Vietnam likely to resume int’l commercial flights from Q1 2022
In the first phase, there will be four one-way flights per week with a total number of arrivals of up to 12,000.
Vietnam will likely reopen its borders to international commercial flights from the first quarter of 2022, giving passengers entry without pre-approval from the competent authorities and performing routine immigration and medical control procedures.
|The first commercial flight from Ho Chi Minh City to Hanoi was on October 11. HNT Photo: Khanh Huy|
This was the first of the three-phase resumption plan for inbound tourism that the Ministry of Transport is seeking approval from the Prime Minister by submitting on November 8.
Regular flights will be relaunched with China, Hong Kong (China), Japan, South Korea, Taiwan (China), Thailand, Singapore, Malaysia, Laos, Cambodia, France, Germany, Russia, the UK, Australia, and other safe markets not subject to entry restrictions under the direction of the National Steering Committee for Covid-19 Prevention and Control.
These 15 countries and territories, which have a higher number of fully vaccinated people than Vietnam, are conducting full-package international flights on a trial basis.
In the first phase, there will be four one-way flights per week for each with a total number of arrivals to Vietnam of up to 12,000.
Passengers are required to be fully vaccinated and isolated for seven days according to the guidance of the Ministry of Health. Those who have not received the full dose of the vaccine must be isolated for 14 days.
In the second phase to be conducted from the second quarter of 2022, foreign arrivals holding vaccine passports will not be quarantined but self-isolate for 3-7 days under the Ministry of Health’s instructions.
Those, who are without vaccine passports will perform 14-day concentrated isolation. The weekly frequency will be increased up to seven one-way flights for each airline.
This pilot phase is based on the evaluation of the results in the first phase and the disease prevention results.
The final phase will start from the third quarter of 2022, depending on the demand of passengers and the evaluation of the results of phase two and the situation of the Covid-19 prevention and control.
Sharing views about the pilot tourism plan, in its Vietnam at A Glance report released on November 4, HSBC noted while it is encouraging to see Vietnam’s first steps towards targeted re-openings, uncertainty prevails in times of pandemic, and a successful tourism revival will depend on multiple factors.
“The first consideration is border rules. This means not only that Vietnam’s border restrictions matter, but that outbound countries’ border controls matter equally,” the report wrote.
For example, a lack of Chinese tourists implies that the expected short-term boost may be limited, as mainland China is still imposing strict border controls, with a minimum 14-day hotel quarantine, plus additional days of home quarantine/self-monitoring, depending on local rules for incoming people.

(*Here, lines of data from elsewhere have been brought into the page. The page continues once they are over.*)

(** One turn of the loop on the content of the element [q]: it ends, or [next]
    makes the turns that follow; the last result tells whether [q] was closed. *)
Definition content_turn (element : xml_parser -> ns_node -> nat -> option (xml_parser * ns_node * bool))
    (next : xml_parser -> ns_node -> option (xml_parser * ns_node * bool))
    (q : bytes) (xp : xml_parser) (el : ns_node) (depth : nat) : option (xml_parser * ns_node * bool) :=
  if negb (ok xp) || (p xp =b []) then Some (xp, el, false)
  else if head_is is_lt (p xp) then
    if prefixb ($"</") (p xp) then
      let '(xp, closed) := end_tag q xp in Some (xp, el, closed)
    else if prefixb ($"<!--") (p xp) then
      match strstr (drop 4 (p xp)) ($"-->") with
      | None => Some (failed xp, el, false)
      | Some (b, r) =>
          next (at_p (drop 3 r) xp) (ns_node_append_child el (ns_node_new_comment None (cstr_of b) []))
      end
    else if prefixb ($"<![CDATA[") (p xp) then
      match strstr (drop 9 (p xp)) ($"]]>") with
      | None => Some (failed xp, el, false)
      | Some (b, r) =>
          next (at_p (drop 3 r) xp) (ns_node_append_child el (ns_node_new_text (cstr_of b) [NS_NODE_CDATA]))
      end
    else if prefixb ($"<?") (p xp) then
      match strstr (drop 2 (p xp)) ($"?>") with
      | None => Some (failed xp, el, false)
      | Some (b, r) => next (at_p (drop 2 r) xp) (ns_node_append_child el (pi_node b))
      end
    else
      match element xp el (S depth) with
      | None => None
      | Some (xp, el, true) => next xp el
      | Some (xp, el, false) => Some (xp, el, false)
      end
  else
    match xml_decode_text (at_p (drop_while isnt_lt (p xp)) xp) (take_while isnt_lt (p xp)) with
    | None => None
    | Some (txt, xp) => next xp (ns_node_append_child el (ns_node_new_text txt []))
    end.

(** [None]: out of fuel. *)
Fixpoint xml_parse_element (fuel : nat) (xp : xml_parser) (parent : ns_node) (depth : nat)
    : option (xml_parser * ns_node * bool) :=
  match fuel with
  | O => None
  | S fuel' => element_turn (xml_content fuel') xp parent depth
  end
with xml_content (fuel : nat) (q : bytes) (xp : xml_parser) (el : ns_node) (depth : nat)
    : option (xml_parser * ns_node * bool) :=
  match fuel with
  | O => None
  | S fuel' =>
      content_turn (xml_parse_element fuel') (fun xp el => xml_content fuel' q xp el depth) q xp el depth
  end.
(* ===== verification/XmlRound.v ===== *)
(** * XML documents read back

    What a well-formed document means, independently of the parser of [Xml]: a tree
    of elements, text, comments, CDATA sections and processing instructions, how it
    is written, and the nodes it stands for once its namespaces are resolved. The
    parser reads what is written to exactly those nodes. *)

From S2P Require Import Prelude CStr GLib Xml.

(** ** Trees and how they are written *)

Inductive tree :=
| Elem (q : bytes) (atts : list (bytes * bytes)) (kids : list tree)
| Text (t : bytes)
| Comment (t : bytes)
| CData (t : bytes)
| Pi (target data : bytes).

Section tree_induction.
Variable P : tree -> Prop.
Hypothesis P_elem : forall q atts kids, Forall P kids -> P (Elem q atts kids).
Hypothesis P_text : forall t, P (Text t).
Hypothesis P_comment : forall t, P (Comment t).
Hypothesis P_cdata : forall t, P (CData t).
Hypothesis P_pi : forall target data, P (Pi target data).

Fixpoint tree_nested_ind (t : tree) : P t :=
  match t with
  | Elem q atts kids =>
      P_elem q atts kids ((fix go l : Forall P l :=
        match l with [] => List.Forall_nil P | k :: l' => @List.Forall_cons _ P k l' (tree_nested_ind k) (go l') end) kids)
  | Text t => P_text t
  | Comment t => P_comment t
  | CData t => P_cdata t
  | Pi target data => P_pi target data
  end.
End tree_induction.

Definition escape_char (c : ascii) : bytes :=
  if c =c "&" then $"&amp;" else if c =c "<" then $"&lt;" else if c =c ">" then $"&gt;"
  else if c =c dquote then $"&quot;" else if c =c "'" then $"&apos;" else [c].
Definition escape (t : bytes) : bytes := concat (map escape_char t).

Definition print_attr (a : bytes * bytes) : bytes :=
  " "%char :: a.1 ++ "="%char :: dquote :: escape a.2 ++ [dquote].

Fixpoint print_tree (t : tree) : bytes :=
  match t with
  | Elem q atts kids =>
      "<"%char :: q ++ concat (map print_attr atts) ++
      match kids with
      | [] => ["/"; ">"]%char
      | _ => ">"%char :: concat (map print_tree kids) ++ "<"%char :: "/"%char :: q ++ [">"%char]
      end
  | Text t => escape t
  | Comment t => $"<!--" ++ t ++ $"-->"
  | CData t => $"<![CDATA[" ++ t ++ $"]]>"
  | Pi target data => $"<?" ++ target ++ " "%char :: data ++ $"?>"
  end.

(** ** The nodes a tree stands for *)

(** The bindings of prefixes in force, the innermost first. *)
Definition scope : Type := list (option bytes * bytes).

Definition declared (a : bytes * bytes) : list (option bytes * bytes) :=
  if a.1 =b $"xmlns" then [(None, a.2)]
  else if prefixb ($"xmlns:") a.1 then [(Some (drop 6 a.1), a.2)] else [].
Definition inner (atts : list (bytes * bytes)) (sc : scope) : scope := rev (concat (map declared atts)) ++ sc.

Definition resolve (sc : scope) (pfx : option bytes) : option bytes :=
  if bool_decide (pfx = Some ($"xml")) then Some XML_NS_XML
  else if bool_decide (pfx = Some ($"xmlns")) then Some XML_NS_XMLNS
  else option_map snd (List.find (fun b => bool_decide (b.1 = pfx)) sc).

Definition non_empty (u : option bytes) : option bytes := match u with Some [] => None | _ => u end.

Definition attr_of (sc : scope) (a : bytes * bytes) : ns_attr :=
  if a.1 =b $"xmlns" then Build_ns_attr ($"xmlns") a.2 (Some XML_NS_XMLNS) None (Some ($"xmlns"))
  else match qname_prefix a.1 with
       | Some pfx => Build_ns_attr a.1 a.2 (non_empty (resolve sc (Some pfx))) (Some pfx) (Some (qname_local a.1))
       | None => Build_ns_attr a.1 a.2 None None (Some a.1)
       end.

(** The attributes the parser notes the prefix and the namespace of an element in. *)
Definition noted (q : bytes) (uri : option bytes) : list ns_attr :=
  (match qname_prefix q with Some pfx => [Build_ns_attr ($"data-nd-ns-prefix") pfx None None None] | None => [] end) ++
  (match non_empty uri with Some u => [Build_ns_attr ($"data-nd-ns-uri") u None None None] | None => [] end).

Definition flags_of (uri : option bytes) : list node_flag :=
  [NS_NODE_NOT_PARSER_INSERTED; NS_NODE_KEEP_CASE; NS_NODE_XML_DOC] ++
  if bool_decide (uri = Some XML_NS_XHTML) then []
  else if bool_decide (uri = Some XML_NS_SVG) then [NS_NODE_SVG_NS] else [NS_NODE_FOREIGN_NS].

Fixpoint node_of (sc : scope) (t : tree) : ns_node :=
  match t with
  | Elem q atts kids =>
      let sc' := inner atts sc in
      let uri := resolve sc' (qname_prefix q) in
      Node NS_NODE_ELEMENT (Some (if bool_decide (uri = Some XML_NS_XHTML) then qname_local q else q)) None None None
        (noted q uri ++ map (attr_of sc') atts) (flags_of uri) (map (node_of sc') kids)
  | Text t => ns_node_new_text t []
  | Comment t => ns_node_new_comment None t []
  | CData t => ns_node_new_text t [NS_NODE_CDATA]
  | Pi target data => ns_node_new_comment (Some target) data [NS_NODE_PI]
  end.

(** ** Well-formed trees *)

Definition no_nul (t : bytes) : bool := free_of nul t.
Definition name_ok (n : bytes) : bool :=
  head_is (fun c => xml_name_char c true) n && allb is_name_char n && xml_qname_valid n.
Definition bound (sc : scope) (q : bytes) : bool :=
  match qname_prefix q with Some pfx => negb (bool_decide (resolve sc (Some pfx) = None)) | None => true end.
Definition attr_key (a : ns_attr) : option bytes * bytes := (non_empty (namespace_uri a), default (a_name a) (local_name a)).

Definition attrs_ok (sc : scope) (q : bytes) (atts : list (bytes * bytes)) : bool :=
  allb (fun a => name_ok a.1 && no_nul a.2 && negb (invalid_decl a.1 a.2) && bound sc a.1) atts &&
  bool_decide (NoDup (map attr_key (noted q (resolve sc (qname_prefix q)) ++ map (attr_of sc) atts))).

Definition is_text (t : tree) : bool := match t with Text _ => true | _ => false end.
Fixpoint no_adjacent_text (l : list tree) : bool :=
  match l with
  | t :: ((u :: _) as l') => negb (is_text t && is_text u) && no_adjacent_text l'
  | _ => true
  end.

Fixpoint wf_tree (depth : nat) (sc : scope) (t : tree) : bool :=
  match t with
  | Elem q atts kids =>
      let sc' := inner atts sc in
      (depth <=? XML_MAX_DEPTH) && name_ok q && negb (prefixb ($"xmlns:") q) && bound sc' q && attrs_ok sc' q atts &&
      no_adjacent_text kids && allb (wf_tree (S depth) sc') kids
  | Text t => negb (t =b []) && no_nul t
  | Comment t => no_nul t && negb (contains (t ++ $"--") ($"-->"))
  | CData t => no_nul t && negb (contains (t ++ $"]]") ($"]]>"))
  | Pi target data =>
      negb (target =b []) && no_nul (target ++ data) && allb (fun c => negb (xml_is_space c)) target &&
      negb (head_is xml_is_space data) && negb (contains (target ++ " "%char :: data ++ ["?"%char]) ($"?>"))
  end.

(** ** Scans of what is written *)

Lemma strstr_first_at (b m x : bytes) c :
  contains (b ++ m) (m ++ [c]) = false -> strstr (b ++ (m ++ [c]) ++ x) (m ++ [c]) = Some (b, (m ++ [c]) ++ x).
Proof.
  induction b as [|d b IH]; intros H.
  - cbn [app]. destruct (m ++ [c]) as [|e n] eqn:E; [by destruct m|]. cbn [app strstr].
    change (e :: n ++ x) with ((e :: n) ++ x). by rewrite prefixb_app.
  - cbn [app strstr]. destruct (prefixb (m ++ [c]) (d :: b ++ (m ++ [c]) ++ x)) eqn:E.
    + apply prefixb_spec in E as [k E].
      assert (contains ((d :: b) ++ m) (m ++ [c]) = true) as Hc; [|congruence].
      apply contains_spec. exists [], (drop (length (m ++ [c])) ((d :: b) ++ m)).
      rewrite <- (take_drop (length (m ++ [c])) ((d :: b) ++ m)) at 1. cbn [app]. f_equal.
      transitivity (take (length (m ++ [c])) (d :: b ++ (m ++ [c]) ++ x)); [|by rewrite E, take_app_length].
      assert (d :: b ++ (m ++ [c]) ++ x = ((d :: b) ++ m) ++ c :: x) as -> by (cbn; by rewrite <- !app_assoc).
      rewrite take_app_le; [done|]. rewrite !length_app. cbn. lia.
    + rewrite IH; [done|]. destruct (contains (b ++ m) (m ++ [c])) eqn:Hc; [|done].
      apply contains_spec in Hc as (u & k & Hc).
      assert (contains ((d :: b) ++ m) (m ++ [c]) = true) as Hc'; [|congruence].
      apply contains_spec. exists (d :: u), k. cbn. by rewrite Hc.
Qed.

Lemma cstr_no_nul t : no_nul t = true -> cstr_of t = t.
Proof. apply take_while_id. Qed.

Lemma read_name_app q rest : head_is (fun c => xml_name_char c true) q = true -> allb is_name_char q = true ->
  stops is_name_char rest -> read_name (q ++ rest) = Some (q, rest).
Proof.
  destruct q as [|c q]; [done|]. cbn. intros -> H Hr. boolify. by rewrite take_while_app_stop, drop_while_app_stop.
Qed.

Lemma read_name_of q rest xp : name_ok q = true -> stops is_name_char rest ->
  xml_read_name (at_p (q ++ rest) xp) = (Some q, at_p rest xp).
Proof.
  unfold name_ok. intros H Hr. boolify. unfold xml_read_name. cbn [p at_p]. by rewrite read_name_app.
Qed.

Lemma name_ok_valid q : name_ok q = true -> xml_qname_valid q = true.
Proof. unfold name_ok. intros H. by boolify. Qed.

(** A name does not begin with a space, nor with a byte of the markup. *)
Lemma name_head q : name_ok q = true -> exists c q', q = c :: q' /\ xml_name_char c true = true.
Proof. unfold name_ok. intros H. boolify. destruct q as [|c q]; [done|]. eauto. Qed.

Lemma name_char_first c : xml_name_char c true = true ->
  xml_is_space c = false /\ (c =c ">") = false /\ (c =c "/") = false /\ (c =c "!") = false /\ (c =c "?") = false.
Proof.
  enough (implb (xml_name_char c true) (negb (xml_is_space c) && negb (c =c ">") && negb (c =c "/") && negb (c =c "!") && negb (c =c "?")) = true) as H.
  { intros Hc. rewrite Hc in H. unfold implb in H. boolify. repeat split; first [done | by apply Ascii.eqb_neq]. }
  by_bytes c.
Qed.

Lemma skip_no_space c s : xml_is_space c = false -> skip_space (c :: s) = c :: s.
Proof. intros H. unfold skip_space. cbn [drop_while]. by rewrite H. Qed.

Section Decode.
Context {U : Unichar}.

Lemma decode_amp fuel ents n c s out :
  allb (fun d => negb (d =c ";")) n = true -> n <> [] -> head_is (fun d => d =c "#") n = false ->
  List.find (fun e => e.1 =b n) predefined = Some (n, [c]) ->
  decode_loop (S fuel) ents ("&"%char :: n ++ ";"%char :: s) out = decode_loop fuel ents s (out ++ [c]).
Proof.
  intros H1 H2 H3 H4. cbn [decode_loop]. change ("&" =c "&") with true. cbn [negb].
  destruct (strchr_app n ";"%char s H1) as [-> ->].
  assert (reference ents out n = Some (out ++ [c])) as ->.
  { unfold reference. destruct n as [|d n]; [done|]. cbn in H3. rewrite H3, H4. done. }
  done.
Qed.
(* ===== verification/DomStore.v ===== *)
(** * The document tree in memory ([src/dom.c], [src/js.c])

    Nodes live in a heap and point at each other: parent, first and last child,
    previous and next sibling. An operation reads and writes the heap step by step
    as the code does; it is [None] when it follows a pointer to a node that is not
    there, or when a walk over pointers takes more steps than there are nodes, which
    the theorems of [DomTree] exclude. Of a node's other fields the model keeps what
    the document shows; the wrappers of the script engine, the style caches and the
    indexes of ids, classes and tags are left out. *)

From stdpp Require Import functions.
From S2P Require Import Prelude CStr GLib Xml.

Abbreviation loc := positive.

(** ** Nodes ([src/dom.h]) *)

Definition bit (n : Z) : Z := Z.shiftl 1 n.
Definition NS_NODE_OWN_TEXT_BIT : Z := bit 1.
Definition NS_NODE_FRAGMENT_BIT : Z := bit 2.
Definition NS_NODE_TEMPLATE_CONTENT_BIT : Z := bit 4.
Definition has_flag (fl b : Z) : bool := negb (Z.land fl b =? 0)%Z.

(** What a node holds besides its links. *)
Record ndata := {
  n_kind : ns_node_kind;
  n_name : option bytes;
  n_text : option bytes;
  n_public_id : option bytes;
  n_system_id : option bytes;
  n_attrs : list ns_attr;
  n_flags : Z;
  n_tpl_content : option loc;
}.

Record links := {
  parent : option loc;
  first_child : option loc;
  last_child : option loc;
  prev_sibling : option loc;
  next_sibling : option loc;
}.

#[global] Instance links_eq_dec : EqDecision links.
Proof. solve_decision. Defined.

Record dnode := { data : ndata; lk : links }.
Abbreviation heap := (gmap loc dnode).

Definition no_links : links := Build_links None None None None None.
Definition on_links (f : links -> links) (d : dnode) : dnode := {| data := data d; lk := f (lk d) |}.
Definition set_parent v := on_links (fun l => Build_links v (first_child l) (last_child l) (prev_sibling l) (next_sibling l)).
Definition set_first v := on_links (fun l => Build_links (parent l) v (last_child l) (prev_sibling l) (next_sibling l)).
Definition set_last v := on_links (fun l => Build_links (parent l) (first_child l) v (prev_sibling l) (next_sibling l)).
Definition set_prev v := on_links (fun l => Build_links (parent l) (first_child l) (last_child l) v (next_sibling l)).
Definition set_next v := on_links (fun l => Build_links (parent l) (first_child l) (last_child l) (prev_sibling l) v).
Definition set_data v (d : dnode) : dnode := {| data := v; lk := lk d |}.

(** The links of the node at [l], and a write to that node. *)
Definition at_ (l : loc) (h : heap) : option links := lk <$> h !! l.
Definition upd (l : loc) (f : dnode -> dnode) (h : heap) : option heap :=
  match h !! l with Some _ => Some (alter f l h) | None => None end.

(** [if (p) ... else ...] on a pointer. *)
Definition upd_or (p : option loc) (f : dnode -> dnode) (q : loc) (g : dnode -> dnode) (h : heap) : option heap :=
  match p with Some l => upd l f h | None => upd q g h end.

(** ** Links ([src/dom.c]) *)

Definition ns_node_detach (child : loc) (h : heap) : option heap :=
  c ← at_ child h;
  match parent c with
  | None => Some h
  | Some p =>
      h ← upd_or (prev_sibling c) (set_next (next_sibling c)) p (set_first (next_sibling c)) h;
      c ← at_ child h;
      h ← upd_or (next_sibling c) (set_prev (prev_sibling c)) p (set_last (prev_sibling c)) h;
      h ← upd child (set_parent None) h;
      h ← upd child (set_prev None) h;
      upd child (set_next None) h
  end.

Definition ns_node_remove (child : loc) (h : heap) : option heap := ns_node_detach child h.

Definition ns_node_append_child (par child : loc) (h : heap) : option heap :=
  _ ← at_ par h;
  h ← ns_node_detach child h;
  h ← upd child (set_parent (Some par)) h;
  p ← at_ par h;
  h ← upd child (set_prev (last_child p)) h;
  p ← at_ par h;
  h ← upd_or (last_child p) (set_next (Some child)) par (set_first (Some child)) h;
  upd par (set_last (Some child)) h.

(** The links of [newc] put between [ref] and what is before it: the tail of
    [ns_insert_sibling_before], [ns_element_insert_before_single] and
    [ns_element_prepend]. *)
Definition link_before (par ref newc : loc) (h : heap) : option heap :=
  h ← upd newc (set_parent (Some par)) h;
  h ← upd newc (set_next (Some ref)) h;
  r ← at_ ref h;
  h ← upd newc (set_prev (prev_sibling r)) h;
  r ← at_ ref h;
  h ← upd_or (prev_sibling r) (set_next (Some newc)) par (set_first (Some newc)) h;
  upd ref (set_prev (Some newc)) h.

(** ** Insertions ([src/js.c]) *)

(** [if (newc->parent) ns_node_remove(newc);] *)
Definition remove_if_linked (newc : loc) (h : heap) : option heap :=
  c ← at_ newc h;
  match parent c with Some _ => ns_node_remove newc h | None => Some h end.

Definition ns_insert_sibling_before (ref newc : loc) (h : heap) : option heap :=
  r ← at_ ref h;
  match parent r with
  | None => Some h
  | Some _ =>
      if decide (ref = newc) then Some h
      else
        h ← remove_if_linked newc h;
        r ← at_ ref h;
        match parent r with None => None | Some par => link_before par ref newc h end
  end.

Definition ns_insert_sibling_after (ref newc : loc) (h : heap) : option heap :=
  r ← at_ ref h;
  match parent r with
  | None => Some h
  | Some _ =>
      if decide (ref = newc) then Some h
      else
        h ← remove_if_linked newc h;
        r ← at_ ref h;
        match parent r with
        | None => None
        | Some par =>
            h ← upd newc (set_parent (Some par)) h;
            h ← upd newc (set_prev (Some ref)) h;
            r ← at_ ref h;
            h ← upd newc (set_next (next_sibling r)) h;
            r ← at_ ref h;
            h ← upd_or (next_sibling r) (set_prev (Some newc)) par (set_last (Some newc)) h;
            upd ref (set_next (Some newc)) h
        end
  end.

(** Put [c] before the first child: the branch [afterbegin] of
    [ns_insert_adjacent_node]. *)
Definition insert_first (self c : loc) (h : heap) : option heap :=
  h ← ns_node_remove c h;
  h ← upd c (set_parent (Some self)) h;
  s ← at_ self h;
  h ← upd c (set_next (first_child s)) h;
  h ← upd c (set_prev None) h;
  s ← at_ self h;
  h ← upd_or (first_child s) (set_prev (Some c)) self (set_last (Some c)) h;
  upd self (set_first (Some c)) h.

(** [newc] takes the place of [oldc]: the end of [ns_element_replaceChild]. *)
Definition replace_links (par newc oldc : loc) (h : heap) : option heap :=
  h ← remove_if_linked newc h;
  h ← upd newc (set_parent (Some par)) h;
  o ← at_ oldc h;
  h ← upd newc (set_prev (prev_sibling o)) h;
  h ← upd newc (set_next (next_sibling o)) h;
  o ← at_ oldc h;
  h ← upd_or (prev_sibling o) (set_next (Some newc)) par (set_first (Some newc)) h;
  o ← at_ oldc h;
  h ← upd_or (next_sibling o) (set_prev (Some newc)) par (set_last (Some newc)) h;
  h ← upd oldc (set_parent None) h;
  h ← upd oldc (set_prev None) h;
  upd oldc (set_next None) h.

(** The tail of a split text put behind it: the links set by
    [ns_element_split_text]. *)
Definition link_split (n tail : loc) (h : heap) : option heap :=
  l ← at_ n h;
  match parent l with
  | None => Some h
  | Some par =>
      h ← upd tail (set_parent (Some par)) h;
      h ← upd tail (set_prev (Some n)) h;
      h ← upd tail (set_next (next_sibling l)) h;
      l ← at_ n h;
      h ← upd_or (next_sibling l) (set_prev (Some tail)) par (set_last (Some tail)) h;
      upd n (set_next (Some tail)) h
  end.

(** ** Walks up the tree *)

Fixpoint root_loop (fuel : nat) (n : loc) (h : heap) : option loc :=
  match fuel with
  | O => None
  | S f => l ← at_ n h; match parent l with Some p => root_loop f p h | None => Some n end
  end.
Definition ns_node_root (n : loc) (h : heap) : option loc := root_loop (S (size h)) n h.

Fixpoint contains_loop (fuel : nat) (ancestor : loc) (p : option loc) (h : heap) : option bool :=
  match p with
  | None => Some false
  | Some n =>
      if decide (n = ancestor) then Some true
      else match fuel with O => None | S f => l ← at_ n h; contains_loop f ancestor (parent l) h end
  end.
Definition ns_node_contains (ancestor node : loc) (h : heap) : option bool :=
  contains_loop (S (size h)) ancestor (Some node) h.
(** [ns_node_ancestor_or_self(desc, root) != NULL]. *)
Definition ns_node_ancestor_or_self (desc root : loc) (h : heap) : option bool := ns_node_contains root desc h.

(** ** Template contents *)

Definition ns_node_new_document : dnode :=
  {| data := Build_ndata NS_NODE_DOCUMENT None None None None [] 0 None; lk := no_links |}.
Definition or_flags (b : Z) : dnode -> dnode := fun d =>
  let '(Build_ndata k nm t pub sys at_ fl c) := data d in set_data (Build_ndata k nm t pub sys at_ (Z.lor fl b) c) d.
Definition set_tpl_content (v : option loc) : dnode -> dnode := fun d =>
  let '(Build_ndata k nm t pub sys at_ fl _) := data d in set_data (Build_ndata k nm t pub sys at_ fl v) d.

(** The fragment of a template, made when it is first asked for. *)
Definition ns_template_content_get (tpl : loc) (h : heap) : option (loc * heap) :=
  t ← h !! tpl;
  match n_tpl_content (data t) with
  | Some c => Some (c, h)
  | None =>
      let frag := fresh (dom (D := gset loc) h) in
      let h := <[frag := or_flags (Z.lor NS_NODE_FRAGMENT_BIT NS_NODE_TEMPLATE_CONTENT_BIT) ns_node_new_document]> h in
      h ← upd tpl (set_tpl_content (Some frag)) h;
      Some (frag, h)
  end.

The report underlined that how the pandemic evolves is also important. While Vietnam’s daily infections have fallen dramatically by 70% from their peak of 17,000 in mid-August, there are signs that Covid-19 is surging again.
|Screenshot from HSBC's Vietnam at A Glance|
According to HSBC, while cases are still concentrated in the southeast region such as Dong Nai, Binh Duong, and Ho Chi Minh City, which are not included in the tourist pilot program, lingering Covid-19 risks may cultivate risk-averse sentiment for both tourists and local authorities.
Apart from rising infections, Vietnam’s low vaccination rate is the other part of the equation. With 22% of the population fully vaccinated and still lagging behind regional peers, the country has ramped up its vaccination pace for three quarters now, prioritizing key tourist destinations and industrial hubs. That said, how to facilitate domestic movements while limiting potential virus risks between these areas and the rest of the country remains to be determined.
Solutions for tourism reactivation
In the latest move, the Private Sector Development Research Board (IV Board) proposed solutions to restart safe tourism based on the experience of some countries in the world, which include a dialogue chaired by the Prime Minister to devise a roadmap to resume inbound and outbound tourism.
According to the IV Board, it is very important to have a feasible but flexible plan and clear processes and responsibilities of the stakeholders to create smooth coordination and minimize risks.
“The plan needs to promote the role of the business sector to make the opening process feasible, safe and effective,” the IV Board said.
The Board also proposed the Prime Minister consider building a medium and long-term loan program within the framework of the economic recovery support package for 2022-2023 for hotel, aviation, tourism, and service businesses.
The businesses in the industries have been heavily affected by the pandemic over a year and a half and cash flow was the biggest difficulty for them, according to the proposal.
“With the current limited resources, it will be very difficult for tourism businesses and tourism services to recover and breakthrough without more timely support from the Government,” the Board emphasized. “It is to gradually create a feasible plan for the recovery of the tourism industry in the coming time.”